Lemma show_metrics_shown (result : dict) (metrics : list string) :
  (In "Unique Count" metrics ->
   exists l, dict_get result "unique count" = Some (VList l)) ->
  forall log,
  exists evs,
    dynamic_dashboard_mongo.show_metrics result metrics log = (Ok tt, log ++ evs)
    /\ (In "Count" metrics ->
        In (st_metric "Count"
              (dynamic_dashboard_mongo.shown
                 (dynamic_dashboard_mongo.get_default result "count" (VInt 0))))
           evs)
    /\ (In "Unique Count" metrics ->
        forall l, dict_get result "unique count" = Some (VList l) ->
                  In (st_metric "Unique Count" (VInt (Z.of_nat (List.length l))))
                     evs).
Proof.
  induction metrics as [| m metrics IH]; intros Hset log.
  - exists []. rewrite app_nil_r. split; [reflexivity |].
    split; intros [].
  - assert (Hstep : exists ev,
               dynamic_dashboard_mongo.show_metric result m log
               = (Ok tt, log ++ [ev])
               /\ (m = "Count" ->
                   ev = st_metric "Count"
                          (dynamic_dashboard_mongo.shown
                             (dynamic_dashboard_mongo.get_default
                                result "count" (VInt 0))))
               /\ (m = "Unique Count" ->
                   forall l, dict_get result "unique count" = Some (VList l) ->
                             ev = st_metric "Unique Count"
                                    (VInt (Z.of_nat (List.length l))))).
    { unfold dynamic_dashboard_mongo.show_metric.
      destruct (String.eqb m "Count") eqn:E1.
      - apply String.eqb_eq in E1; subst m. eexists.
        split; [reflexivity |]. split; [reflexivity | discriminate].
      - destruct (String.eqb m "Unique Count") eqn:E2.
        + apply String.eqb_eq in E2; subst m.
          destruct Hset as [l Hl]; [left; reflexivity |].
          unfold dynamic_dashboard_mongo.get_default.
          change (lower "Unique Count") with "unique count". rewrite Hl.
          eexists. split; [reflexivity |]. split; [discriminate |].
          intros _ l' Hl'. inversion Hl'; subst l'. reflexivity.
        + apply String.eqb_neq in E1. apply String.eqb_neq in E2.
          eexists. split; [reflexivity |]. split; intros; congruence. }
    destruct Hstep as [ev [Hrun [Hcount Hunique]]].
    destruct (IH (fun H => Hset (or_intror H)) (log ++ [ev]))
      as [evs [Hrest [Hc Hu]]].
    exists (ev :: evs). split; [| split].
    + cbn [dynamic_dashboard_mongo.show_metrics]. unfold bind at 1.
      rewrite Hrun, Hrest, <- app_assoc. reflexivity.
    + intros [Heq | Hin]; [left; apply Hcount; exact Heq
                          | right; apply Hc; exact Hin].
    + intros [Heq | Hin] l Hl;
        [left; apply Hunique; [exact Heq | exact Hl]
        | right; apply Hu; [exact Hin | exact Hl]].
Qed.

→ **How to complete this task**
Word for word, write out the entries above again.

→ **Result**
Lemma show_metrics_shown (result : dict) (metrics : list string) :
  (In "Unique Count" metrics ->
   exists l, dict_get result "unique count" = Some (VList l)) ->
  forall log,
  exists evs,
    dynamic_dashboard_mongo.show_metrics result metrics log = (Ok tt, log ++ evs)
    /\ (In "Count" metrics ->
        In (st_metric "Count"
              (dynamic_dashboard_mongo.shown
                 (dynamic_dashboard_mongo.get_default result "count" (VInt 0))))
           evs)
    /\ (In "Unique Count" metrics ->
        forall l, dict_get result "unique count" = Some (VList l) ->
                  In (st_metric "Unique Count" (VInt (Z.of_nat (List.length l))))
                     evs).
Proof.
  induction metrics as [| m metrics IH]; intros Hset log.
  - exists []. rewrite app_nil_r. split; [reflexivity |].
    split; intros [].
  - assert (Hstep : exists ev,
               dynamic_dashboard_mongo.show_metric result m log
               = (Ok tt, log ++ [ev])
               /\ (m = "Count" ->
                   ev = st_metric "Count"
                          (dynamic_dashboard_mongo.shown
                             (dynamic_dashboard_mongo.get_default
                                result "count" (VInt 0))))
               /\ (m = "Unique Count" ->
                   forall l, dict_get result "unique count" = Some (VList l) ->
                             ev = st_metric "Unique Count"
                                    (VInt (Z.of_nat (List.length l))))).
    { unfold dynamic_dashboard_mongo.show_metric.
      destruct (String.eqb m "Count") eqn:E1.
      - apply String.eqb_eq in E1; subst m. eexists.
        split; [reflexivity |]. split; [reflexivity | discriminate].
      - destruct (String.eqb m "Unique Count") eqn:E2.
        + apply String.eqb_eq in E2; subst m.
          destruct Hset as [l Hl]; [left; reflexivity |].
          unfold dynamic_dashboard_mongo.get_default.
          change (lower "Unique Count") with "unique count". rewrite Hl.
          eexists. split; [reflexivity |]. split; [discriminate |].
          intros _ l' Hl'. inversion Hl'; subst l'. reflexivity.
        + apply String.eqb_neq in E1. apply String.eqb_neq in E2.
          eexists. split; [reflexivity |]. split; intros; congruence. }
    destruct Hstep as [ev [Hrun [Hcount Hunique]]].
    destruct (IH (fun H => Hset (or_intror H)) (log ++ [ev]))
      as [evs [Hrest [Hc Hu]]].
    exists (ev :: evs). split; [| split].
    + cbn [dynamic_dashboard_mongo.show_metrics]. unfold bind at 1.
      rewrite Hrun, Hrest, <- app_assoc. reflexivity.
    + intros [Heq | Hin]; [left; apply Hcount; exact Heq
                          | right; apply Hc; exact Hin].
    + intros [Heq | Hin] l Hl;
        [left; apply Hunique; [exact Heq | exact Hl]
        | right; apply Hu; [exact Hin | exact Hl]].
Qed.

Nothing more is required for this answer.